Di Kampung Laweyan ini, pengunjung bisa belajar cara membatik dari warga setempat yang menjadikan kediamannya sekaligus sebagai bengkel dan showroom batik. Uniknya, interior rumah di kawasan ini masih terasa begitu kental dengan ciri khas Jawa. Saat memasuki pintu gerbang, akan terlihat iInterior rumah yang begitu megah layaknya istana keraton Jawa.

Para pengrajin batik di kawasan ini rata-rata adalah ibu-ibu, bahkan ada pula yang sudah memasuki usia senja. Mereka telah menjadi pengrajin batik sejak usia remaja.

Konon, Kampung Laweyan merupakan pemukiman kuno yang sudah ada sejak zaman Kerajaan Pajang di tahun 1500-an. Kampung Laweyan juga terkenal sebagai daerah cikal bakal Serikat Dagang Islam yang didirikan oleh saudagar batik KH Samanhudi. Karena letaknya di tepi Sungai Banaran yang terhubung dengan Sungai Bengawan Solo, 5 km dari pusat kota Solo, di masa lalu Laweyan pernah menjadi pusat perdagangan yang sangat ramai.

Pengrajin di Kampung Laweyan membuat ratusan jenis motif batik Solo, kecenderungannya warna yang terang. Satu kain batik tulis, rata-rata dikerjakan selama kurang lebih 2 minggu. Bahkan ada yang memakan waktu hingga berbulan-bulan, tergantung dari kerumitan motif batik yang dikerjakan. Karena proses pengerjaannya yang lebih panjang, harga batik tulis relatif lebih mahal dari pada batik cap.

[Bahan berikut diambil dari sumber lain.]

Lemma framed_lift n (r : result A) : framed n (lift r) (λ _, True).
Proof. intros σ Hn. cbn. by repeat split. Qed.

Lemma framed_weaken n (m : M A) (Q R : A → Prop) :
  (∀ a, Q a → R a) → framed n m Q → framed n m R.
Proof.
  intros HQR Hm σ Hn. destruct (Hm σ Hn) as (? & ? & HQ).
  repeat split; [done..|]. intros a Ha. by apply HQR, HQ.
Qed.

Lemma framed_bind n (m : M A) (k : A → M B) (Q : A → Prop) (R : B → Prop) :
  framed n m Q → (∀ a, Q a → framed n (k a) R) → framed n (bind m k) R.
Proof.
  intros Hm Hk σ Hn. destruct (Hm σ Hn) as (Ht & Hl & HQ).
  unfold bind. destruct (m σ) as [[a|e] σ1]; cbn in *.
  - destruct (Hk a (HQ a eq_refl) σ1 Hl) as (Ht' & Hl' & HR).
    rewrite Ht'. by repeat split.
  - by repeat split.
Qed.
End framing.

Lemma framed_alloc (n : nat) (c : cell) : framed n (alloc c) (λ l, n ≤ l).
Proof.
  intros σ Hn. cbn. rewrite take_app_le, length_app by done.
  repeat split; [lia|]. intros a [= <-]. done.
Qed.

Lemma framed_read_array (n : nat) (l : loc) : framed n (read_array l) (λ _, True).
Proof.
  intros σ Hn. unfold read_array.
  destruct (heap σ !! l) as [[a|g]|]; cbn; by repeat split.
Qed.

Lemma framed_read_graph (n : nat) (l : loc) : framed n (read_graph l) (λ _, True).
Proof.
  intros σ Hn. unfold read_graph.
  destruct (heap σ !! l) as [[a|g]|]; cbn; by repeat split.
Qed.

Lemma framed_write (n : nat) (l : loc) (c : cell) :
  n ≤ l → framed n (write l c) (λ _, True).
Proof.
  intros Hl σ Hn. cbn. rewrite take_insert_ge, length_insert by done.
  by repeat split.
Qed.

Lemma framed_mapM {A B : Type} (n : nat) (f : A → M B) (Q : B → Prop) (l : list A) :
  (∀ x, framed n (f x) Q) → framed n (mapM f l) (Forall Q).
Proof.
  intros Hf. induction l as [|x l IH]; cbn [mapM].
  - by apply framed_ret.
  - eapply framed_bind; [apply Hf|]. intros y Hy.
    eapply framed_bind; [apply IH|]. intros ys Hys.
    apply framed_ret. by constructor.
Qed.

(** A getter's copy is a new cell. *)
Lemma framed_get_copy (n : nat) (attr : GraphObject → loc) (self : loc) :
  framed n (get_copy attr self) (λ l, n ≤ l).
Proof.
  unfold get_copy.
  eapply framed_bind; [apply framed_read_graph|]. intros g _.
  eapply framed_bind; [apply framed_read_array|]. intros a _.
  apply framed_alloc.
Qed.

Lemma framed_getNodeGraph (n : nat) (self : loc) :
  framed n (getNodeGraph self) (λ _, True).
Proof.
  unfold getNodeGraph.
  eapply framed_bind; [apply framed_read_graph|]. intros g _.
  by apply framed_ret.
Qed.

Lemma framed_get_data (n : nat) (x : pyobj) :
  framed n (get_data x) (data_fresh n).
Proof.
  destruct x as [i|s|]; cbn [get_data]; try apply framed_raise.
  eapply framed_bind; [apply framed_get_copy|]. intros l1 H1.
  eapply framed_bind; [apply framed_read_graph|]. intros g _.
  eapply framed_bind; [apply framed_read_array|]. intros a _.
  eapply framed_bind; [apply framed_get_copy|]. intros l2 H2.
  eapply framed_bind; [apply framed_get_copy|]. intros l3 H3.
  eapply framed_bind; [apply framed_get_copy|]. intros l4 H4.
  eapply framed_bind; [apply framed_get_copy|]. intros l5 H5.
  eapply framed_bind; [apply framed_get_copy|]. intros l6 H6.
  eapply framed_bind; [apply framed_getNodeGraph|]. intros ng _.
  apply framed_ret. by repeat split.
Qed.
(** * Grace packing helper: bill lifecycle and synchronisation

    A shallow embedding of the bill handling code of [App.tsx] (the React
    component [App]) and of [services/storageService] (the Supabase
    gateway and the colour palette), together with the properties of the
    bill lifecycle that the specification states.

    Conventions of the embedding:
    - a JavaScript string is the list of its UTF-16 code units;
    - a JavaScript number that holds an integer (epoch milliseconds, box
      counts, the colour hash) is a [Z];
    - an optional property ([colorTheme?], [packedAt?]) is an [option];
    - React state is a record, a handler is a function from the state (and
      the replies of the remote services) to the next state;
    - built-ins of the host whose tables are not part of the repository
      (Unicode case mapping, locale collation, URI decoding, base64) are
      fields of the class [Host]. *)

From Stdlib Require Import ZArith NArith Ascii String DecimalString Sorted Permutation.
From stdpp Require Import base decidable option list gmap.

Local Open Scope Z_scope.

(** ** JavaScript strings *)

Module JS.

Definition jsstring := list N.

(** A literal of the source, as code units. *)
Fixpoint lit (s : string) : jsstring :=
  match s with
  | EmptyString => []
  | String c s' => N_of_ascii c :: lit s'
  end.

Arguments lit : simpl never.

Definition str_eqb (a b : jsstring) : bool := bool_decide (a = b).

(** Truthiness of a string: [if (s)] holds for the non-empty ones. *)
Definition truthy (s : jsstring) : bool :=
  match s with [] => false | _ => true end.

(** WhiteSpace and LineTerminator code points of ECMAScript, the ones
    [String.prototype.trim] strips. *)
Definition is_space (c : N) : bool :=
  ((9 <=? c) && (c <=? 13) || (c =? 32) || (c =? 160) || (c =? 5760)
   || (8192 <=? c) && (c <=? 8202) || (c =? 8232) || (c =? 8233)
   || (c =? 8239) || (c =? 8287) || (c =? 12288) || (c =? 65279))%N.

Fixpoint trimStart (s : jsstring) : jsstring :=
  match s with
  | c :: s' => if is_space c then trimStart s' else s
  | [] => []
  end.

Definition trimEnd (s : jsstring) : jsstring := rev (trimStart (rev s)).

Definition trim (s : jsstring) : jsstring := trimEnd (trimStart s).

Fixpoint startsWith (s p : jsstring) : bool :=
  match p, s with
  | [], _ => true
  | c :: p', d :: s' => (c =? d)%N && startsWith s' p'
  | _ :: _, [] => false
  end.

(** [indexOf]-style search: the text before and after the first
    occurrence of [sep]. *)
Fixpoint cut (sep s : jsstring) : option (jsstring * jsstring) :=
  if startsWith s sep then Some ([], drop (length sep) s)
  else match s with
       | [] => None
       | c :: s' =>
           match cut sep s' with
           | Some (a, b) => Some (c :: a, b)
           | None => None
           end
       end.

Definition includes (s sub : jsstring) : bool :=
  match cut sub s with Some _ => true | None => false end.

(** [s.split(sep)] for a non-empty separator; the fuel is the number of
    code units of [s], an upper bound of the number of cuts. *)
Fixpoint split_fuel (fuel : nat) (sep s : jsstring) : list jsstring :=
  match fuel with
  | O => [s]
  | S fuel' =>
      match cut sep s with
      | Some (a, b) => a :: split_fuel fuel' sep b
      | None => [s]
      end
  end.

Definition split (s sep : jsstring) : list jsstring :=
  split_fuel (length s) sep s.

(** The relational operator [<] on two strings: code units compared
    lexicographically, a proper prefix being smaller. *)
Fixpoint str_ltb (a b : jsstring) : bool :=
  match a, b with
  | _, [] => false
  | [], _ :: _ => true
  | x :: a', y :: b' => (x <? y)%N || (x =? y)%N && str_ltb a' b'
  end.

(** Number to string, for integers (template literals [`${n}`]). *)
Definition of_Z (n : Z) : jsstring := lit (NilZero.string_of_int (Z.to_int n)).

(** ToInt32 and the shift [x << n] on numbers holding integers. *)
Definition toInt32 (x : Z) : Z := (x + 2 ^ 31) mod 2 ^ 32 - 2 ^ 31.

Definition shl (x n : Z) : Z := toInt32 (Z.shiftl (toInt32 x) (n mod 32)).

End JS.

Import JS.

(** ** Host built-ins *)

(** Outcome of a host call that may throw. *)
Inductive attempt (A : Type) : Type :=
  | Fine (a : A)
  | Raised (message : jsstring).
Arguments Fine {A} a.
Arguments Raised {A} message.

(** [toLowerCase] and [localeCompare] depend on the Unicode tables of the
    engine; [decodeURIComponent] and [atob] throw on malformed input.
    The laws are those ECMAScript gives: the empty string has no letters
    to fold, and [localeCompare] is a consistent comparator. *)
Class Host := {
  toLowerCase : jsstring -> jsstring;
  localeCompare : jsstring -> jsstring -> Z;
  decodeURIComponent : jsstring -> attempt jsstring;
  atob : jsstring -> attempt jsstring;
  toLowerCase_empty : toLowerCase [] = [];
  localeCompare_total : forall a b, localeCompare a b <= 0 \/ localeCompare b a <= 0;
  localeCompare_trans : forall a b c,
    localeCompare a b <= 0 -> localeCompare b c <= 0 -> localeCompare a c <= 0;
}.

(** ** Record model *)

Inductive PackingStatus := PENDING | PACKED.

(** Modelled from the spec: the declaration of [BillData] (module
    [./types]) is not among the sources.  The fields are the ones
    [createBill] writes and the handlers and the export read;
    [colorTheme] and [packedAt] are the two optional ones. *)
Record BillData := {
  id : jsstring;
  imageUrl : jsstring;
  customerName : jsstring;
  address : jsstring;
  invoiceNo : jsstring;
  billDate : jsstring;
  status : PackingStatus;
  isDelivery : bool;
  hasCRN : bool;
  isEditedBill : bool;
  isAdditionalBill : bool;
  boxCount : Z;
  description : jsstring;
  colorTheme : option jsstring;
  entryDate : jsstring;
  createdAt : Z;
  updatedAt : Z;
  packedAt : option Z;
}.

Global Instance PackingStatus_eq_dec : EqDecision PackingStatus.
Proof. solve_decision. Defined.

Global Instance BillData_eq_dec : EqDecision BillData.
Proof. solve_decision. Defined.

(** [{ ...b, imageUrl: url }] *)
Definition with_imageUrl (url : jsstring) (b : BillData) : BillData :=
  {| id := id b; imageUrl := url; customerName := customerName b;
     address := address b; invoiceNo := invoiceNo b; billDate := billDate b;
     status := status b; isDelivery := isDelivery b; hasCRN := hasCRN b;
     isEditedBill := isEditedBill b; isAdditionalBill := isAdditionalBill b;
     boxCount := boxCount b; description := description b;
     colorTheme := colorTheme b; entryDate := entryDate b;
     createdAt := createdAt b; updatedAt := updatedAt b;
     packedAt := packedAt b |}.

(** [{ ...b, description: name, colorTheme: color, updatedAt: now }] *)
Definition with_group (name : jsstring) (color : option jsstring) (now : Z)
    (b : BillData) : BillData :=
  {| id := id b; imageUrl := imageUrl b; customerName := customerName b;
     address := address b; invoiceNo := invoiceNo b; billDate := billDate b;
     status := status b; isDelivery := isDelivery b; hasCRN := hasCRN b;
     isEditedBill := isEditedBill b; isAdditionalBill := isAdditionalBill b;
     boxCount := boxCount b; description := name;
     colorTheme := color; entryDate := entryDate b;
     createdAt := createdAt b; updatedAt := now;
     packedAt := packedAt b |}.

(** [{ ...b, status: PackingStatus.PACKED, packedAt: now, updatedAt: now }] *)
Definition with_packed (now : Z) (b : BillData) : BillData :=
  {| id := id b; imageUrl := imageUrl b; customerName := customerName b;
     address := address b; invoiceNo := invoiceNo b; billDate := billDate b;
     status := PACKED; isDelivery := isDelivery b; hasCRN := hasCRN b;
     isEditedBill := isEditedBill b; isAdditionalBill := isAdditionalBill b;
     boxCount := boxCount b; description := description b;
     colorTheme := colorTheme b; entryDate := entryDate b;
     createdAt := createdAt b; updatedAt := now;
     packedAt := Some now |}.

(** ** Colour palette (storageService) *)

Record Theme := {
  name : jsstring; bg : jsstring; border : jsstring; text : jsstring;
  ring : jsstring;
}.

Global Instance Theme_eq_dec : EqDecision Theme.
Proof. solve_decision. Defined.

Definition theme (n b d t r : string) : Theme :=
  {| name := lit n; bg := lit b; border := lit d; text := lit t; ring := lit r |}.

Definition COLOR_PALETTE : list Theme := [
  theme "slate" "bg-slate-50" "border-slate-200" "text-slate-900" "ring-slate-500";
  theme "red" "bg-red-50" "border-red-200" "text-red-900" "ring-red-500";
  theme "orange" "bg-orange-50" "border-orange-200" "text-orange-900" "ring-orange-500";
  theme "amber" "bg-amber-50" "border-amber-200" "text-amber-900" "ring-amber-500";
  theme "green" "bg-emerald-50" "border-emerald-200" "text-emerald-900" "ring-emerald-500";
  theme "teal" "bg-teal-50" "border-teal-200" "text-teal-900" "ring-teal-500";
  theme "blue" "bg-blue-50" "border-blue-200" "text-blue-900" "ring-blue-500";
  theme "indigo" "bg-indigo-50" "border-indigo-200" "text-indigo-900" "ring-indigo-500";
  theme "purple" "bg-purple-50" "border-purple-200" "text-purple-900" "ring-purple-500";
  theme "pink" "bg-pink-50" "border-pink-200" "text-pink-900" "ring-pink-500"
].

(** The loop of [getThemeStyles]:
    [hash = description.charCodeAt(i) + ((hash << 5) - hash)].
    Only the shift wraps to 32 bits; the sum is an ordinary number. *)
Definition hash_step (hash : Z) (c : N) : Z := Z.of_N c + (shl hash 5 - hash).

Definition description_hash (description : jsstring) : Z :=
  fold_left hash_step description 0.

(** [Math.abs(hash) % COLOR_PALETTE.length] *)
Definition palette_index (hash : Z) : Z :=
  Z.rem (Z.abs hash) (Z.of_nat (length COLOR_PALETTE)).

(** [COLOR_PALETTE.find(c => c.name === colorName)] *)
Definition find_theme (colorName : jsstring) : option Theme :=
  List.find (fun c => str_eqb (name c) colorName) COLOR_PALETTE.

(** [getThemeStyles(colorName?, description?)]; [None] stands for an
    argument that is [undefined], and for the [undefined] an array read
    out of range would give. *)
Definition getThemeStyles (colorName description : option jsstring) : option Theme :=
  let by_name :=
    match colorName with
    | Some c => if truthy c then find_theme c else None
    | None => None
    end in
  match by_name with
  | Some found => Some found
  | None =>
      match description with
      | Some d =>
          if truthy d && (0 <? length (trim d))%nat
          then COLOR_PALETTE !! Z.to_nat (palette_index (description_hash d))
          else COLOR_PALETTE !! 0%nat
      | None => COLOR_PALETTE !! 0%nat
      end
  end.

(** ** Remote sync gateway (storageService) *)

Definition BUCKET_NAME : jsstring := lit "receipts".
Definition TABLE_NAME : jsstring := lit "bills".

(** How the backend answers one request: [{ data, error: null }],
    [{ data: null, error }], or a rejected promise. *)
Inductive fault :=
  | Succeeds
  | Fails (message : jsstring)
  | Throws (message : jsstring).

(** Requests sent to the backend, in the order they are awaited. *)
Inductive Call :=
  | StorageRemove (path : jsstring)
  | StorageUpload (fileName blob : jsstring)
  | TableUpsert (row : BillData)
  | TableSelect (key : jsstring)
  | TableDelete (key : jsstring).

(** The module-level client handle ([supabase], null when not set up),
    the bucket behind it and the log of requests. *)
Record World := {
  connected : bool;
  objects : gmap jsstring jsstring;
  calls : list Call;
}.

Definition request (c : Call) (w : World) : World :=
  {| connected := connected w; objects := objects w; calls := calls w ++ [c] |}.

Definition set_objects (o : gmap jsstring jsstring) (w : World) : World :=
  {| connected := connected w; objects := o; calls := calls w |}.

(** [supabase.storage.from(BUCKET_NAME).remove([path])] *)
Definition storage_remove (path : jsstring) (f : fault) (w : World) : World :=
  let w' := request (StorageRemove path) w in
  match f with
  | Succeeds => set_objects (delete path (objects w')) w'
  | _ => w'
  end.

(** [supabase.storage.from(BUCKET_NAME).upload(fileName, blob, { upsert: true })];
    on success the object is stored and [data.path] is [fileName]. *)
Definition storage_upload (fileName blob : jsstring) (f : fault) (w : World) : World :=
  let w' := request (StorageUpload fileName blob) w in
  match f with
  | Succeeds => set_objects (<[fileName := blob]> (objects w')) w'
  | _ => w'
  end.

(** Answers of the backend to the requests of one [saveBillToSupabase];
    [upload_time] is what [Date.now()] returns when the file name is built. *)
Record SaveReplies := {
  upload_time : Z;
  cleanup_reply : fault;
  upload_reply : fault;
  publicUrl : jsstring -> jsstring;
  upsert_reply : option jsstring;
  rollback_reply : fault;
}.

(** [s || fallback] on strings *)
Definition or_else (s fallback : jsstring) : jsstring :=
  if truthy s then s else fallback.

Section Gateway.
Context `{Host}.

(** [atob(base64.split(',')[1])]; the bytes of the blob are the code
    units of the decoded string.  A missing second part is [undefined],
    which [atob] receives as the string "undefined". *)
Definition base64ToBlob (base64 : jsstring) : attempt jsstring :=
  atob (nth 1 (split base64 (lit ",")) (lit "undefined")).

(** The path of the stored image inside the bucket, when [imageUrl] has
    exactly one [/receipts/] in it. *)
Definition bucket_path (url : jsstring) : option (attempt jsstring) :=
  let sep := lit "/" ++ BUCKET_NAME ++ lit "/" in
  if truthy url && includes url sep then
    let parts := split url sep in
    if (length parts =? 2)%nat then Some (decodeURIComponent (nth 1 parts [])) else None
  else None.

Letak Kampung Batik Laweyan tidak jauh dari Stasiun Purwosari. Kampung Laweyan bisa dicapai dengan becak yang berada di sepanjang tepi jalan utama Solo atau Jalan Slamet Riyadi. Lebih baik memakai kendaraan umum, karena keterbatasan area parkir di sekitar Kampung Laweyan.

Kampung Laweyan memiliki peran cukup penting dalam sejarah perkembangan kota Solo. Sebagai penghasil batik tulis, cap, dan kombinasi tulis cap serta printing, Kampung Laweyan berhasil membuat batik Solo dikenal oleh khalayak masyarakat luas.